Date
1 - 5 of 5
Rapid deletion of vertices
Scott Friedman
Good afternoon,
We're running a docker-compose janusgraph:0.6.1 with cassandra:3 and elasticsearch:6.6.0. We're primarily utilizing JanusGraph within Python 3.8 via gremlinpython. We frequently reset our graph store to run an experiment or demonstration. To date, we've either (1) dropped the graph and re-loaded our schema and re-defined our indices or (2) deleted all the vertices to maintain the schema and indices. Often #2 is faster (and less error-prone), but it's slower for large graphs. I hope somebody can lend some advice that will speed up our resettting-the-graph workflow with JanusGraph. For deleting 6K nodes (and many incident edges), here's the timing data: 2022-05-05 16:40:44,261 - INFO - Deleting batch 1. 2022-05-05 16:41:09,961 - INFO - Deleting batch 2. 2022-05-05 16:41:27,689 - INFO - Deleting batch 3. 2022-05-05 16:41:43,678 - INFO - Deleting batch 4. 2022-05-05 16:41:45,561 - INFO - Deleted 6226 vertices over 4 batch(es). ...so it takes roughly 1 minute to delete 6K vertices in batches of 2000. Here's our Python code for deleting the nodes: batches = 0
nodes = 0
while True:
batches += 1
com.log(f'Deleting batch {batches}.')
num_nodes = g.V().limit(batch_size).sideEffect(__.drop()).count().next()
nodes += num_nodes
if num_nodes < batch_size:
break
log(f'Deleted {nodes} nodes over {batches} batch(es).')

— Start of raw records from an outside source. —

Lemma pool_ok_get s i a : pool_ok s -> aget (actives s) i = Some a -> ports_ok a.
Proof. intros [Hall _] Ha. by eapply Forall_aget. Qed.

Lemma active_search_spec local remote type s :
  pool_ok s ->
  wp (active_search local remote type) (fun r s' =>
    s' = s /\
    ((r = err EBUSY /\ Forall (fun a => act_hit local remote type a = false) (actives s)) \/
     (exists a, aget (actives s) r = Some a /\ act_hit local remote type a = true /\
        forall j b, j < r -> aget (actives s) j = Some b -> act_hit local remote type b = false))) s.
Proof.
  intros Hok. unfold active_search. wp_step. wp_step. rewrite Nat2Z.id.
  set (f := fun i => match aget (actives s) i with Some a => act_hit local remote type a | None => false end).
  apply (wp_kfor (fun i r t => r = err EBUSY /\ t = s /\ forall j, 0 ≤ j < i -> f j = false)).
  - split_and!; try done. lia.
  - intros j r t Hj (-> & -> & Hpre). destruct (aget_is_Some (actives s) j) as [a Ha]; [lia|].
    wp_step. eapply wp_lock_active; [done|by apply (po_unlocked _ (pool_ok_get _ _ _ Hok Ha))|].
    wp_step. eapply wp_active_read; [simpl; by eapply aget_aset_same|].
    wp_step. eapply wp_unlock_active; [simpl; by eapply aget_aset_same|]. wp_step.
    rewrite ac_unlock_lock by (by apply (po_unlocked _ (pool_ok_get _ _ _ Hok Ha))).
    simpl. rewrite aset_aset_eq.
    assert (set_actives (aset j a (actives s)) (set_actives (aset j (ac_set_lock true a) (actives s)) s) = s) as ->.
    { unfold set_actives. simpl. rewrite aset_id by done. by destruct s. }
    assert (Hf : f j = act_hit local remote type a) by (unfold f; by rewrite Ha).
    set (skip := if negb _ then _ else _).
    assert (Hskip : skip = negb (act_hit local remote type a)).
    { unfold skip, act_hit.
      destruct (resource_is_used _), (type =? ACTIVE_TYPE_INPUT), (type =? ACTIVE_TYPE_OUTPUT),
        (resource_is_readable _), (resource_is_writable _), (ac_local a =? local), (ac_remote a =? remote); done. }
    rewrite Hskip. destruct (act_hit local remote type a) eqn:Eh; simpl.
    + split; [done|]. right. exists a. split_and!; try done. intros k b Hk Hb.
      pose proof (aget_lt _ _ _ Hb). specialize (Hpre k ltac:(lia)). unfold f in Hpre. by rewrite Hb in Hpre.
    + split_and!; try done. intros k Hk. destruct (decide (k = j)) as [->|]; [done|apply Hpre; lia].
  - intros r t (-> & -> & Hpre). split; [done|]. left. split; [done|].
    apply Forall_aget_iff. intros i a Ha. pose proof (aget_lt _ _ _ Ha).
    specialize (Hpre i ltac:(lia)). unfold f in Hpre. by rewrite Ha in Hpre.
Qed.

Lemma choose_port_spec {S} (a : active) (Q : Z -> S -> Prop) (s : S) :
  ports_ok a ->
  (forall r, (r = err EINVAL /\ Forall (fun p => port_used p = true) (ac_ports a)) \/
             (exists x, aget (ac_ports a) r = Some x /\ port_used x = false /\
                forall j y, j < r -> aget (ac_ports a) j = Some y -> port_used y = true) -> Q r s) ->
  wp (portpool_choose_port (ac_portpool a)) Q s.
Proof.
  intros [Hlen Hused _ _] HQ. unfold portpool_choose_port.
  change (nports (ac_portpool a)) with (ac_nports a). change (ports (ac_portpool a)) with (ac_ports a).
  rewrite Hused, <- Hlen. wp_step.
  - rewrite Nat2Z.id.
    apply (wp_kfor (fun i r t => r = err EINVAL /\ t = s /\
             forall j y, j < i -> aget (ac_ports a) j = Some y -> port_used y = true)).
    + split_and!; try done. intros j y Hj Hy. apply aget_lt in Hy. lia.
    + intros j r t Hj (-> & -> & Hpre). destruct (aget_is_Some (ac_ports a) j) as [x Hx]; [lia|].
      wp_step. eapply wp_unwrap; [done|]. fold (port_used x).
      destruct (port_used x) eqn:Eu; wp_step; simpl.
      * split_and!; try done. intros k y Hk Hy. destruct (decide (k = j)) as [->|]; [congruence|].
        eapply Hpre; [|done]. lia.
      * apply HQ. right. exists x. done.
    + intros r t (-> & -> & Hpre). apply HQ. left. split; [done|].
      apply Forall_aget_iff. intros i x Hx. eapply Hpre; [|done]. apply aget_lt in Hx. lia.
  - wp_step. apply HQ. left. split; [done|]. apply Forall_aget_iff. intros i x Hx.
    apply not_false_is_true. intros Eu.
    pose proof (countb_pos (fun p => negb (port_used p)) (ac_ports a) i x Hx) as Hpos.
    specialize (Hpos (proj2 (negb_true_iff _) Eu)).
    assert (countb (fun p => negb (port_used p)) (ac_ports a) = alen (ac_ports a) - countb port_used (ac_ports a)); [|lia].
    clear. induction (ac_ports a) as [|x l IH]; simpl; [done|]. rewrite IH. destruct (port_used x); simpl; lia.
Qed.

(** The active with port [p] marked as used, or as unused. *)
Definition act_take (a : active) (p : Z) (x : port) : active :=
  let a1 := ac_set_ports (aset p (pt_set_resource (resource_set_used (pt_resource x)) (pt_set_flags 0 x)) (ac_ports a)) a in
  let a2 := ac_set_refcount (ac_refcount a1 + 1) a1 in
  ac_set_portpool (pp_set_used (used_ports (ac_portpool a2) + 1) (ac_portpool a2)) a2.

Definition act_drop (a : active) (p : Z) (x : port) : active :=
  let a1 := ac_set_ports (aset p (pt_set_resource (resource_set_unused (pt_resource x)) x) (ac_ports a)) a in
  let a2 := ac_set_refcount (ac_refcount a1 - 1) a1 in
  ac_set_portpool (pp_set_used (used_ports (ac_portpool a2) - 1) (ac_portpool a2)) a2.

Lemma act_take_ports a p x :
  ac_ports (act_take a p x) =
  aset p (pt_set_resource (resource_set_used (pt_resource x)) (pt_set_flags 0 x)) (ac_ports a).
Proof. done. Qed.

Lemma act_drop_ports a p x :
  ac_ports (act_drop a p x) = aset p (pt_set_resource (resource_set_unused (pt_resource x)) x) (ac_ports a).
Proof. done. Qed.

Lemma port_used_take r f x : port_used (pt_set_resource (resource_set_used r) (pt_set_flags f x)) = true.
Proof. unfold port_used. simpl. by rflags. Qed.

Lemma port_used_drop r x : port_used (pt_set_resource (resource_set_unused r) x) = false.
Proof. unfold port_used. simpl. by rflags. Qed.

Lemma act_take_ok a p x :
  ports_ok a -> aget (ac_ports a) p = Some x -> port_used x = false -> ports_ok (act_take a p x).
Proof.
  intros [Hlen Hused Href Hl] Hx Hu.
  assert (Hc : countb port_used (ac_ports (act_take a p x)) = countb port_used (ac_ports a) + 1).
  { rewrite act_take_ports, (countb_aset _ _ _ _ _ Hx), Hu, port_used_take. simpl. lia. }
  split; [by rewrite act_take_ports, length_aset| | |done].
  - rewrite Hc, <- Hused. done.
  - rewrite Hc, <- Href. done.
Qed.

This never fails, but it's obviously quite slow, especially for larger graphs. Is there a way to speed this up? We haven't tried running it async, since we're not sure how to do so safely. Thanks in advance for any wisdom! Scott
|
|
Boxuan Li
Hi Scott,
toggle quoted messageShow quoted text
One idea that first came into my mind is to first collect all vertex ids, and then delete them in batch & in parallel using multi-threading. Best regards, Boxuan
|
|
hadoopmarc@...
Hi Scott,
Another approach is to take snapshots of the Cassandra tables and Elasticsearch indices after creating the schema and indices. Note that there are some subtleties when taking snapshots of non-empty graphs (not your present use case), see: https://lists.lfaidata.foundation/g/janusgraph-users/topic/82475527#5867 Best wishes, Marc
|
|
eric.neufeld@...
Hello Scott,
i had the same situation but with much more data. Fastest way was stopping the server, then clear all, start it again and create the schema again. bin/janusgraph.sh stop bin/janusgraph.sh clear bin/janusgraph.sh start bin/gremlin.sh -i scripts/init-myGraph.groovy Of course these steps could added to some sh script like resetjanusgraph.sh. In init-myGraph.groovy i added something like: :remote connect tinkerpop.server conf/.....-remote.yaml
:remote console
:load data/gravity-my-schema.groovy
defineMySchema(graph)
:q
In data/gravity-my-schema.groovy there i define that groovy function defineMySchema(graph) //#!/usr/bin/env groovy
def defineWafermapSchema(graph) {
// Create graph schema and indexes, if they haven't already been created
m = graph.openManagement()
println 'setup schema'
if (m.getPropertyKey('name') == null) {
la= m.makeVertexLabel("la").make() .... Maybe this helps, Eric
|
|
Scott Friedman
Thanks Boxuan, Marc, and Eric.
I implemented Boxuan's get-vertex-ids-and-delete-in-parallel suggestion with 8 gremlinpython workers, and it saves an order of magnitude of time. I imagine it could scale up further with more parallelism. That's some great time savings, thank you! Marc, good idea to snapshot and then do full down-and-up. I assume we'd have to take down Cassandra and Elasticsearch as well, and then start their docker images back up with substituted volumes. This would obviously be outperform for millions/billions of vertices. Eric, it sounds like your approach may while keeping the data store (e.g., Cassandra) and indexer (e.g., Elasticsearch) alive, which could improve efficiency over a full tear-down. We'll consider this as well, probably identifying some docker-based analogs for some of the janusgraph shell commands. Thanks!
|
|